Everything I Need to Know in Life I Learned From Parenting my Teenager
Don’t post somebody on social media without their consent, even if it’s a f***ing hilarious clip of her doing that Alanis Morisette impression with the yodeling.
Life is tough, but it’s tougher when you’re at the mercy of someone who makes you listen to her ‘90’s Battle of the Boybands playlist while driving you to practice.
Interdependence makes the world go ‘round.
It’s possible to love someone and loathe to be on the same planet as them in the same five minutes.
The path to independence is in fact littered with decent report cards and minimum wage 1040-EZs.
There’s a time to speak up and a time to shut up.
There are certain tales that are best left untold.
If you want to discourage your teen from piercing her navel, get your own navel pierced.
Even flipping someone off in traffic can be uncool if your mom does it enough.
Nobody likes it when their mom does ab exercises on the front lawn of the high school while waiting for dismissal.
Conscripting your best friend as a de facto therapist might not work out very well.

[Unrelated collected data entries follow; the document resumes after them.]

(** * vis-timeline: the element pool of [DOMutil.js] and the [Graph2d] widget

    A shallow embedding of [src/lib/DOMutil.js] and of the parts of
    [src/lib/timeline/Graph2d.js] that carry behaviour of their own, with the
    properties of the element pool, the locale lookup, the bar drawing and the
    widget's entry points proved over it.

    JavaScript mutates objects in place and may throw at any statement; both
    are kept: every function is a computation over an explicit state that
    ends either normally or with an exception, and in both cases hands back
    the state as mutated so far. *)

From Stdlib Require Import QArith Qabs.
From stdpp Require Import base option list gmap strings.

#[local] Set Warnings "-clear-no-such-hyp".

(** ** JavaScript values and completions *)

Module JS.

(** Numbers are exact rationals: the arithmetic of the embedded code is
    [x - 0.5 * width], [height * -1] and [y - height], which is read here
    without rounding, infinities or NaN. *)
#[warnings="-register-all"]
Inductive value :=
| Undefined
| Null
| Bool (b : bool)
| Num (q : Q)
| Str (s : string)
| Arr (items : list value)
| Obj (id : nat).

(** [ToBoolean]. *)
Definition truthy (v : value) : bool :=
  match v with
  | Undefined | Null => false
  | Bool b => b
  | Num q => negb (Qeq_bool q 0)
  | Str s => negb (String.eqb s "")
  | Arr _ | Obj _ => true
  end.
(** C5, as it is stated, fails: a site whose type is not ["sample"] can
    contribute.  No site of [skipped_trace] is scored, and yet
    [terms_from_trace] does not return the terms of the empty trace: the
    markov chain [time] has left its steps in [plate_to_step] and its
    previous-step variable [x_prev] in [measure_vars]. *)
Lemma markov_chain_site_contributes :
  Forall (λ item, not_scored item.2 = true) skipped_trace
  ∧ summary (terms_from_trace [])
    = Some ([], [], ("1.0", []), [], [], [])
  ∧ summary (terms_from_trace skipped_trace)
    = Some ([], [], ("1.0", []), [], ["x_prev"],
            [("time", [["x_0"; "x_prev"; "x_curr"]])])
  ∧ ¬ (∀ tr : Trace,
         Forall (λ item, not_scored item.2 = true) tr →
         summary (terms_from_trace tr) = summary (terms_from_trace [])).
Proof.
  assert (H1 : Forall (λ item : string * node, not_scored item.2 = true)
                 skipped_trace) by (by repeat constructor).
  assert (H2 : summary (terms_from_trace [])
               = Some ([], [], ("1.0", []), [], [], []))
    by (vm_compute; reflexivity).
  assert (H3 : summary (terms_from_trace skipped_trace)
               = Some ([], [], ("1.0", []), [], ["x_prev"],
                       [("time", [["x_0"; "x_prev"; "x_curr"]])]))
    by (vm_compute; reflexivity).
  split_and!; [done..|].
  intros Hall. specialize (Hall skipped_trace H1).
  rewrite H2, H3 in Hall. discriminate Hall.
Qed.

Lemma symbolic_adjoint_has_targets : adjoint_has_targets.
Proof.
  intros tape sum_op prod_op root targets. simpl. unfold sym_adjoint.
  rewrite dom_list_to_map_L. f_equal.
  rewrite <- list_fmap_compose. apply list_fmap_id.
Qed.

(** The loss of the example: the model-only variable [x] is contracted
    with the factor [logp(y)] that depends on it, the factor [logp(z)]
    is left as it is, and the guide enters with [-logq(z)]. *)
Lemma example_loss_value :
  differentiable_loss elbo model guide tt 0%nat = Ok (example_loss, 2%nat).
Proof. vm_compute. reflexivity. Qed.

Lemma symbolic_can_run : can_run elbo model guide tt.
Proof.
  split_and!.
  - apply symbolic_adjoint_has_targets.
  - intros [Hn _]. vm_compute in Hn. discriminate Hn.
  - intros hs w. exists guide_trace, (S w).
    split; [reflexivity | apply guide_trace_well_formed].
  - intros tr hs w. exists model_trace, (S w).
    split; [reflexivity | apply model_trace_well_formed].
Qed.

The way your parents respond to your first romantic heartbreak is related to the way you will, for better or worse, try to soothe yourself through disappointments in your young adult life.
“Bros before h**s” stopped being a thing in the last century.
Gender does not determine the extent of a person’s inner life.
The “cooler” a high school teacher seems to be, the bigger the red flag.
You can never explain the concept of consent too many times to someone, especially those under a certain age.
If you want to see how long you can hold your breath, watch a movie’s sex scene with your parents.